China will send a record 12.7 million students out of its universities and into the workforce in 2026, about 480,000 more than the 12.22 million who graduated in 2025, according to figures from the Ministry of Education reported by the South China Morning Post. They are arriving in a labor market that has too few of the jobs they trained for, a mismatch that has become one of the more stubborn strains on the world's second-largest economy.
The numbers behind the strain
China's urban unemployment rate for 16-to-24-year-olds, excluding students, was 15.6% in May 2026, down from 16.3% in April and the lowest reading in eleven months, according to National Bureau of Statistics data compiled by Trading Economics. Even at that improved level, youth joblessness runs more than three times the country's overall unemployment rate.
The headline figure also carries a caveat worth understanding. In June 2023, China's youth unemployment rate hit a record 21.3%, after which the statistics bureau suspended publication and later resumed it with a narrower method that excludes the tens of millions of students still in school, as the Asia Society has documented. The change lowered the reported number without changing the underlying reality: many young people cannot find stable work that uses their qualifications.
Underemployment, not just unemployment
For many graduates, the problem is not the absence of any job but the absence of a suitable one. Starting salaries for graduates in liberal-arts fields have run as low as 2,800 to 3,000 yuan a month, roughly $385 to $415, the South China Morning Post has reported — pay that can trail what experienced factory workers earn. A visible sign of the squeeze is the number of degree-holders taking gig work: a meaningful share of drivers for food-delivery platforms such as Meituan hold university degrees, the paper found.
Where demand is, and isn't
The mismatch is partly about skills.
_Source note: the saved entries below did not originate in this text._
(* ===== verification/BusPrograms.v ===== *)
(** * BusPrograms: the programs of a bus with one queued route in view

    [only] says that a program touches one route; [calm] that it leaves the
    books of the route in view alone.  On the route itself, each program is
    [safe] for the invariant of BusBooks: an accepted emission adds its
    message to the books of its thread, a drain leaves no book open. *)
From stdpp Require Import prelude functions.
From S2P Require Import Prelude Status Lifecycle Interleave Bus BusQueue BusBooks.
Import TypedBus.

Open Scope nat_scope.
Open Scope solar_scope.
Open Scope prog_scope.

Section Only.
Context {Sem Msg : Type} `{SemaphoreOps Sem} (default_message : Msg).
Abbreviation Routes := (nat → Route Sem Msg).

Fixpoint only {A} (j : nat) (p : Prog Env Routes A) : Prop :=
  match p with
  | Then f k => (∀ e rs i, i ≠ j → (f e rs).2 i = rs i) ∧ ∀ b, only j (k b)
  | _ => True
  end.

Lemma only_bind {A B} j (p : Prog Env Routes A) (k : A → Prog Env Routes B) :
  only j p → (∀ a, only j (k a)) → only j (bind p k).
Proof. intros Hp Hk. induction p as [a| |C f k' IH]; simpl in *; [done..|]. naive_solver. Qed.

Lemma on_other {B} j (f : Env → Route Sem Msg → B * Route Sem Msg) e rs i :
  i ≠ j → (on j f e rs).2 i = rs i.
Proof. intros Hne. unfold on. destruct (f e (rs j)) as [b r]. by apply fn_lookup_insert_ne. Qed.
Lemma on_self {B} j (f : Env → Route Sem Msg → B * Route Sem Msg) e rs :
  (on j f e rs).1 = (f e (rs j)).1 ∧ (on j f e rs).2 j = (f e (rs j)).2.
Proof. unfold on. destruct (f e (rs j)) as [b r]. split; [done|apply fn_lookup_insert]. Qed.

Lemma only_on {A B} j f (k : B → Prog Env Routes A) : (∀ b, only j (k b)) → only j (Then (on j f) k).
Proof. intros Hk. split; [intros; by apply on_other|done]. Qed.
Lemma only_ask {A B} j f (k : B → Prog Env Routes A) : (∀ b, only j (k b)) → only j (Then (ask f) k).
Proof. done. Qed.

Ltac only_steps :=
  repeat lazymatch goal with
    | |- only _ (Then (on _ _) _) => apply only_on; intros ?
    | |- only _ (Then (ask _) _) => apply only_ask; intros ?
    | |- only _ (Then ?f _) =>
      progress unfold mutate, change, look, give, try_take, cancelled, invoke_handler
    | |- only _ (bind _ _) => apply only_bind; [|intros ?]
    | |- only _ (Done _) => exact I
    | |- only _ Stalled => exact I
    | |- only _ (match _ with _ => _ end) => case_match
    | |- _ => assumption
    end.

Lemma only_deliver j m : only j (deliver (Sem:=Sem) j m).
Proof. unfold deliver. only_steps. Qed.
Lemma only_give_all n j : only j (give_all (Msg:=Msg) n j).
Proof. induction n; cbn [give_all]; only_steps. Qed.
Lemma only_wait fuel j : only j (wait_take (Msg:=Msg) fuel j).
Proof. induction fuel; cbn [wait_take]; only_steps. Qed.
Lemma only_accept fuel j dl m mode : only j (accept fuel j dl m mode).
Proof.
  destruct dl; cbn [accept clear_pending reset drain]; [exact I|exact I| | |].
  - unfold queued_accept. apply only_bind; [|intros taken; simpl; only_steps].
    unfold take_slot. case_match; [apply only_wait|]. only_steps.
  - unfold latest_accept. only_steps.
  - unfold coalesced_accept. only_steps.
Qed.
Lemma only_clear j dl : only j (clear_pending j dl).
Proof.
  destruct dl; cbn [accept clear_pending reset drain]; [exact I|exact I| | |].
  - unfold queued_clear, change. do 2 (apply only_on; intros ?).
    apply only_bind; [apply only_give_all|]. intros ?. only_steps.
  - unfold flag_clear. only_steps.
  - unfold flag_clear. only_steps.
Qed.
Lemma only_reset j dl : only j (reset j dl).
Proof.
  destruct dl; cbn [accept clear_pending reset drain]; [exact I|exact I| | |].
  - unfold queued_reset, change. do 2 (apply only_on; intros ?). apply only_give_all.
  - unfold latest_reset. only_steps.
  - unfold latest_reset. only_steps.
Qed.
Lemma only_drain fuel j dl : only j (drain default_message fuel j dl).
Proof.
  destruct dl; cbn [accept clear_pending reset drain]; [exact I|exact I| | |].
  - induction fuel; cbn [drain_queue]; [exact I|]. unfold queued_drain_one, give, mutate, change.
    apply only_bind; [apply only_on; intros [[? ?]|]; [|done]|by intros []].
    do 2 (apply only_on; intros ?). apply only_bind; [apply only_deliver|done].
  - unfold latest_drain_one, mutate, change. apply only_bind; [|done].
    apply only_on. intros [?|]; [|done]. apply only_on. intros ?.
    apply only_bind; [apply only_deliver|done].
  - unfold coalesced_drain_one, mutate, change. apply only_bind; [|done].
    apply only_on. intros []; [|done]. apply only_on. intros ?.
    apply only_bind; [apply only_deliver|done].
Qed.
Lemma only_copy j : only j (copy (Sem:=Sem) (Msg:=Msg) j).
Proof. unfold copy. only_steps. Qed.

Lemma only_emit_route message_id subscription_id fuel j sub m mode :
  only j (emit_route message_id subscription_id fuel j sub m mode).
Proof.
  unfold emit_route, look, mutate, change. do 2 (apply only_on; intros ?).
  case_match; [done|]. case_match.
  - apply only_on. intros ?. apply only_bind; [apply only_deliver|by intros []].
  - apply only_bind; [apply only_accept|]. intros acc. case_match; [done|]. case_match; [|done].
    apply only_ask. intros [[? ?]|]; [|done].
    apply only_bind; [apply only_clear|]. intros ?. only_steps.
Qed.
End Only.

(** ** One route in view

    [J] is an invariant of the route [i], with a piece of books per thread;
    [calm_step] are the changes of the route it does not notice. *)
Section View.
Context {Sem Msg G : Type} `{SemaphoreOps Sem}.
Context (J : list G → Route Sem Msg → Prop) (calm_step : Route Sem Msg → Route Sem Msg → Prop).
Context (i : nat) (calm_refl : ∀ r, calm_step r r).
Context (J_calm : ∀ gs r r' t g, J gs r → gs !! t = Some g → calm_step r r' → J (<[t := g]> gs) r').
Abbreviation Routes := (nat → Route Sem Msg).

Definition kept (gs : list G) (rs : Routes) : Prop := J gs (rs i).
(** The executor takes the work it is given. *)
Definition accepting_executor (e : Env) : Prop := submission e = None.
Abbreviation safe := (safe kept accepting_executor).

Fixpoint calm {A} (p : Prog Env Routes A) : Prop :=
  match p with
  | Then f k => (∀ e rs, calm_step (rs i) ((f e rs).2 i)) ∧ ∀ b, calm (k b)
  | _ => True
  end.

Lemma only_calm {A} j (p : Prog Env Routes A) : i ≠ j → only j p → calm p.
Proof.
  intros Hne. induction p as [a| |B f k IH]; simpl; [done..|]. intros [Hf Hk]. split; [|auto].
  intros e rs. rewrite Hf by done. apply calm_refl.
Qed.

Lemma safe_calm {A} t g (p : Prog Env Routes A) : calm p → safe t (λ g' _, g' = g) g p.
Proof.
  induction p as [a| |B f k IH]; simpl; [done..|]. intros [Hf Hk] e rs gs _ Hg HJ.
  exists g. split; [|auto]. by eapply J_calm.
Qed.

(** A calm program, then the rest. *)
Lemma safe_calm_bind {A B} t Q g (p : Prog Env Routes A) (k : A → Prog Env Routes B) :
  calm p → (∀ a, safe t Q g (k a)) → safe t Q g (bind p k).
Proof.
  intros Hp Hk. apply safe_bind. eapply safe_mono; [|by apply safe_calm]. by intros g' a ->.
Qed.

(** One step on the route. *)
Lemma safe_on {A B} t Q g f (k : B → Prog Env Routes A) :
  (∀ e r gs, gs !! t = Some g → J gs r →
     ∃ g', J (<[t := g']> gs) (f e r).2 ∧ safe t Q g' (k (f e r).1)) →
  safe t Q g (Then (on i f) k).
Proof.
  intros Hf e rs gs _ Hg HJ. destruct (on_self i f e rs) as [H1 H2].
  destruct (Hf e (rs i) gs Hg HJ) as (g' & HJ' & Hk).
  exists g'. rewrite H1. split; [|done]. unfold kept. by rewrite H2.
Qed.

Lemma safe_calm_on {A B} t Q g f (k : B → Prog Env Routes A) :
  (∀ e r, calm_step r (f e r).2) → (∀ b, safe t Q g (k b)) → safe t Q g (Then (on i f) k).
Proof.
  intros Hf Hk. apply safe_on. intros e r gs Hg HJ. exists g. split; [|done]. by eapply J_calm.
Qed.

Lemma safe_ask {A B} t Q g f (k : B → Prog Env Routes A) :
  (∀ e, accepting_executor e → safe t Q g (k (f e))) → safe t Q g (Then (ask f) k).
Proof.
  intros Hk e rs gs He Hg HI. exists g. rewrite list_insert_id by done. split; [done|]. by apply Hk.
Qed.
End View.

(** ** A queued route *)
Section Safe.
Context {Sem Msg : Type} `{Semaphores Sem} (default_message : Msg) (capacity : nat).
Context (Hcap : 0 < capacity) (Hwidth : (Z.of_nat capacity < 2 ^ 32)%Z).
Context (ov : Overflow) (d i : nat).
Abbreviation Routes := (nat → Route Sem Msg).

Definition in_books (gs : list (Books Msg)) (r : Route Sem Msg) : Prop :=
  ∃ order left, booked default_message capacity ov d order left gs r.
Abbreviation safe := (safe (kept in_books i) accepting_executor).

Lemma queued_calm_refl (r : Route Sem Msg) : queued_calm r r.
Proof. repeat split; done. Qed.
Lemma in_books_calm gs r r' t g :
  in_books gs r → gs !! t = Some g → queued_calm r r' → in_books (<[t := g]> gs) r'.
Proof. intros (order & left & Hbk) Hg Hr. exists order, left. by eapply booked_calm. Qed.

(** [safe_on] with the books open, and the calm steps of a queued route. *)
Lemma safe_booked {A B} t Q g f (k : B → Prog Env Routes A) :
  (∀ e r gs order left, gs !! t = Some g → booked default_message capacity ov d order left gs r →
     ∃ g', in_books (<[t := g']> gs) (f e r).2 ∧ safe t Q g' (k (f e r).1)) →
  safe t Q g (Then (on i f) k).
Proof. intros Hf. apply safe_on. intros e r gs Hg (order & left & Hbk). by eapply Hf. Qed.
Lemma safe_quiet {A B} t Q g f (k : B → Prog Env Routes A) :
  (∀ e r, queued_calm r (f e r).2) → (∀ b, safe t Q g (k b)) → safe t Q g (Then (on i f) k).
Proof. apply safe_calm_on, in_books_calm. Qed.

(** ** Emission *)
Lemma safe_try_take {A} t Q g (k : bool → Prog Env Routes A) :
  safe t Q (g <| b_held ::= S |>) (k true) → safe t Q g (k false) →
  safe t Q g (Then (try_take i) k).
Proof.
  intros Hyes Hno. apply safe_booked. intros e r gs order left Hg Hbk.
  destruct (sem_take (slots_ r)) as [s|] eqn:Hs; simpl.
  - exists (g <| b_held ::= S |>). split; [|done]. exists order, left. by apply booked_take.
  - exists g. split; [|done]. exists order, left. by rewrite list_insert_id.
Qed.

Lemma safe_take_slot {A} t Q g fuel mode (k : bool → Prog Env Routes A) :
  safe t Q (g <| b_held ::= S |>) (k true) → safe t Q g (k false) →
  safe t Q g (bind (take_slot fuel i ov mode) k).
Proof.
  intros Hyes Hno. unfold take_slot. case_match; [|by apply safe_try_take].
  induction fuel as [|fuel IH]; [exact I|]. cbn [wait_take bind]. apply safe_try_take; [done|].
  apply safe_ask. intros e _. by destruct (wait_over e).
Qed.

Lemma safe_accepted {A} t Q g n pending (k : unit → Prog Env Routes A) :
  b_due g = S n → safe t Q (g <| b_due := n |>) (k tt) →
  safe t Q g (Then (mutate i (accepted pending)) k).
Proof.
  intros Hn Hk. apply safe_booked. intros e r gs order left Hg Hbk.
  exists (g <| b_due := n |>). split; [|done]. exists order, left. by eapply booked_accepted.
Qed.

(** An accepted message is in the books of its thread; without [DropNewest]
    a message is accepted or reported. *)
Lemma safe_queued_accept t g fuel m mode :
  safe t (λ g' a, g' = (if acc_accepted a then g <| b_stored ::= λ l, l ++ [m] |> else g)
                  ∧ (acc_status a = SOk → ov ≠ DropNewest → acc_accepted a = true)
                  ∧ (acc_status a ≠ SOk → acc_accepted a = false)) g
    (queued_accept fuel i capacity ov m mode).
Proof.
  unfold queued_accept. apply safe_take_slot.
  - apply safe_booked. intros e r gs order left Hg Hbk.
    destruct g as [h stored c due owing].
    exists (mkBooks h (stored ++ [m]) c (S due) owing). split.
    + exists (order ++ [(t, m)]), left. exact (booked_store Hcap Hwidth _ _ _ _ _ _ h m Hbk Hg eq_refl).
    + by apply (safe_accepted _ _ _ due).
  - assert (Hrefuse : ∀ st w, safe t (λ g' a, g' = (if acc_accepted a then g <| b_stored ::= λ l, l ++ [m] |> else g)
                  ∧ (acc_status a = SOk → ov ≠ DropNewest → acc_accepted a = true)
                  ∧ (acc_status a ≠ SOk → acc_accepted a = false)) g
      (Then (mutate i (λ _, rejected st w)) (λ _, Done (mkAcceptance st false false false w))) ∨ st = SOk).
    { intros st w. destruct (decide (st = SOk)) as [->|Hst]; [by right|left].
      apply safe_quiet; [|intros; split; done].
      intros e r. unfold rejected. destruct w; done. }
    simpl. destruct (ov) eqn:Hov.
    + by destruct (Hrefuse SFull false).
    + apply safe_quiet; [done|]. intros ?. split; done.
    + apply safe_booked. intros e r gs order left Hg Hbk.
      destruct (booked_store_drop Hcap Hwidth order left gs r t g m Hov Hbk Hg) as (left' & Hst).
      destruct g as [h stored c due owing].
      exists (mkBooks h (stored ++ [m]) c (S due) owing). split; [exists (order ++ [(t, m)]), left'; exact Hst|].
      by apply (safe_accepted _ _ _ due).
    + destruct (_ && _); [by destruct (Hrefuse STimeout true)|by destruct (Hrefuse SFull false)].
Qed.

(** ** The drain *)
Lemma safe_deliver {A} h stored due owing m (k : result Status unit → Prog Env Routes A) Q :
  (∀ a, safe d Q (mkBooks h stored [] due owing) (k a)) →
  safe d Q (mkBooks h stored [m] due owing) (bind (deliver i m) k).
Proof.
  intros Hk. unfold deliver. cbn [bind].
  apply safe_quiet; [done|]. intros _. apply safe_quiet; [done|]. intros _.
  apply safe_booked. intros e r gs order left Hg Hbk.
  exists (mkBooks h stored [] due (S owing)). split.
  { exists order, left. exact (booked_handle Hcap _ _ _ _ _ m Hbk Hg eq_refl). }
  cbn [fst]. apply safe_quiet; [done|]. intros _.
  apply safe_booked. intros e' r' gs' order' left' Hg' Hbk'.
  exists (mkBooks h stored [] due owing). split; [|apply Hk]. exists order', left'.
  exact (booked_delivered Hcap _ _ _ _ _ _ owing _ e' Hbk' Hg' eq_refl).
Qed.

Lemma safe_drain_one {A} h stored due owing (k : bool → Prog Env Routes A) Q :
  (∀ more, safe d Q (mkBooks h stored [] due owing) (k more)) →
  safe d Q (mkBooks h stored [] due owing) (bind (queued_drain_one default_message i capacity) k).
Proof.
  intros Hk. unfold queued_drain_one. cbn [bind]. apply safe_booked.
  intros e r gs order left Hg Hbk.
  pose proof (booked_pop Hcap Hwidth order left gs r _ Hbk Hg eq_refl) as Hp.
  destruct (pop default_message capacity r) as [[[m p]|] r']; cbn [fst snd].
  - exists (mkBooks (S h) stored [m] due owing). split; [by exists order, (left ++ [m])|]. cbn [bind].
    apply safe_booked. intros e2 r2 gs2 order2 left2 Hg2 Hbk2.
    exists (mkBooks h stored [m] due owing). split.
    { exists order2, left2. exact (booked_give Hcap _ _ _ _ _ _ h Hbk2 Hg2 eq_refl). }
    apply safe_quiet; [done|]. intros _.
    apply safe_bind, safe_deliver. intros a. apply Hk.
  - exists (mkBooks h stored [] due owing). split; [by exists order, left|]. apply Hk.
Qed.

Lemma safe_drain_queue g fuel :
  b_carry g = [] → safe d (λ g' _, g' = g) g (drain_queue default_message fuel i capacity).
Proof.
  destruct g as [h stored c due owing]. simpl. intros ->. induction fuel as [|fuel IH]; [exact I|]. cbn [drain_queue].
  apply safe_drain_one. by intros [].
Qed.
End Safe.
China rapidly expanded its universities to build a middle class, tilting toward business, finance and general liberal-arts degrees, even as employers increasingly want vocational, advanced-manufacturing and technical expertise. Automation is reshaping the picture further, thinning out entry-level administrative and routine office roles where graduates traditionally start, while demand for specialized engineers in artificial intelligence and data grows faster than the supply of graduates who can fill it.
Beijing has treated the issue as a priority, rolling out training programs, subsidies and internship schemes aimed at emerging industries. The scale of the response reflects the political stakes: persistent youth joblessness is a sensitive matter in an economy already contending with weak consumer demand and deflationary pressure. The deeper challenge is structural, and it will not be solved in a single graduation season.